Ana omurgasını kaybeden FETÖ'nün yurt dışı yapılanmalarıyla ayakta kalmaya çalıştığına ve Türkiye dışındaki bu yapılarla mücadelenin önemine işaret eden Özügergin, şöyle devam etti:
"Türkiye Cumhuriyeti'nin Atina Büyükelçiliği olarak bu çerçevede bize özel bir vazife düşüyor ki bu da darbe girişiminin ertesi sabahı helikopterle Dedeağaç'a kaçan 8 darbeci asker ile bilahare yine bu ülkeye kaçan 2 eski SAT komandosunun da ülkemize iadesine dönük gayretlerimiz sürmektedir. Darbe girişiminden bu yana aradan geçen üç yılda 8 firari asker ülkemize iade edilmedikleri gibi bunlara iltica verilmesi yönünde Yunan yargısının aldığı karar kesinlikle kabul edilebilir değildir. Yunan yargısı bu kararlarıyla suçluların yargı önüne çıkmasına engel olmuş, hukuk devletinin gereği olan suçun cezasız bırakılmaması ilkesini sakatlamıştır."
Yunanistan'ın da darbelere maruz kalmış bir ülke olduğunu anımsatan Özügergin, "Bu konuda daha somut iş birliği beklentimizi yeni kurulan hükümet nezdinde de ısrarla takip etmeyi sürdüreceğiz." şeklinde konuştu.
Öte yandan Özügergin, Yunanistan'ın adaletten kaçan FETÖ mensupları için transit ülke olmaktan çok kalıcı olarak barınabilecekleri "güvenli bir liman" haline dönüştüğünü vurgulayarak, "Örgütün sözde sivil toplum kuruluşları ve sözde basın kuruluşları aracılığıyla Yunan kamuoyunu etkilemek üzere mağduriyet unsurlarının yoğun olarak kullanıldığı bir propaganda yürüttüğünü de görüyoruz." dedi.
Batı Trakya'da 15 Temmuz
Türkiye’nin Gümülcine Başkonsolosluğunda da anma töreni düzenlendi.
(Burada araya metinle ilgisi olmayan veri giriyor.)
(** * Viral-AI-shorts: the text post-processing and error paths of the
      generation service and of the script modals

    Shallow embedding of
      - [src/services/geminiService.ts]   (the generation orchestrator),
      - [src/components/ScriptGeneratorModal.tsx] (draft parsing, rendering,
        the finalize footer),
      - [src/components/HistoryDetailModal.tsx]   (the history detail view).

    JavaScript strings are sequences of UTF-16 code units.  They are modelled
    as [string], each [ascii] standing for one code unit in the range
    0..255 (the Latin-1 part of the BMP); every primitive below is the
    ECMAScript one restricted to that range. *)

From Stdlib Require Import Bool Arith NArith ZArith Lia List Ascii String.
Import ListNotations.

Local Open Scope string_scope.
Local Open Scope bool_scope.

Set Implicit Arguments.

(* ================================================================== *)
(** ** Code units *)

Module Char.

Definition code (c : ascii) : N := N_of_ascii c.

Definition LF : ascii := "010"%char.
Definition CR : ascii := "013"%char.
Definition DQ : ascii := "034"%char.

(** WhiteSpace and LineTerminator code units, as used by
    [String.prototype.trim] and by the regular-expression class [\s]:
    TAB, LF, VT, FF, CR, SP and NBSP (U+00A0). *)
Definition isWhiteSpace (c : ascii) : bool :=
  let n := code c in
  ((9 <=? n) && (n <=? 13) || (n =? 32) || (n =? 160))%N.

(** The four whitespace characters of the JSON grammar. *)
Definition isJsonWhiteSpace (c : ascii) : bool :=
  let n := code c in
  ((n =? 9) || (n =? 10) || (n =? 13) || (n =? 32))%N.

(** [\d] *)
Definition isDigit (c : ascii) : bool :=
  let n := code c in ((48 <=? n) && (n <=? 57))%N.

Definition isHexDigit (c : ascii) : bool :=
  let n := code c in
  ((48 <=? n) && (n <=? 57) || (65 <=? n) && (n <=? 70)
   || (97 <=? n) && (n <=? 102))%N.

(** Line terminators, which the regular-expression atom [.] refuses. *)
Definition isLineTerminator (c : ascii) : bool :=
  let n := code c in ((n =? 10) || (n =? 13))%N.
Başkonsolos Murat Ömeroğlu, törende yaptığı konuşmada, FETÖ'nün 15 Temmuz’da Türkiye’nin tarihinde benzeri yaşanmamış bir vahşeti yaşatmak istediğini ancak Türk halkının cesur ve kararlılıkla karşı çıktığını söyledi.
Türk halkının darbe girişimine karşı mücadelesinde Batı Trakya Türk Azınlığı’nın desteğini yakından hissettiğini ifade eden Ömeroğlu, şunları kaydetti:
“15 Temmuz’da cesur Türk halkı yeni bir destan yazdı ve hiçbir koşul ve tehdit karşısında bağımsızlığından taviz vermesinin imkansız olduğunu tüm dünyaya bir kez daha gösterdi. Türk halkının, genciyle yaşlısıyla her kesimden insanıyla yekvücut olduğu o gün siz değerli soydaşlarımızın desteğini yakından hissettik. Bu vesileyle darbe girişimine büyük bir cesaretle karşı koyarken şehit olan merhum Mustafa Canbaz’ın aziz hatırası önünde saygıyla eğiliyorum.”
Öte yandan, Gümülcine ve İskeçe’deki Türk Azınlık dernekleri de “15 Temmuz Milli Birlik ve Demokrasi Günü” dolayısıyla çeşitli etkinlikler yaptı.
Gümülcine Türk Gençler Birliğinde 15 Temmuz konulu fotograf sergisi gerçekleştirildi.
Bu arada, bugün Gümülcine seçilmiş müftülüğüne bağlı din adamları tarafından 15 Temmuz gecesi darbeci askerlerin kurşunlarıyla hayatını kaybeden Batı Trakyalı gazeteci şehit Mustafa Cambaz’ın anısına, doğduğu köy olan Meletler'de mevlit okunacak.
İskeçe Türk Birliğinde ise “15 Temmuz Şehitlerini Anma Programı” adı altında sinevizyon gösterisi düzenlenecek ve İskeçe seçilmiş müftülüğü tarafından 15 Temmuz şehitleri için mevlit okunacak ve dualar yapılacak.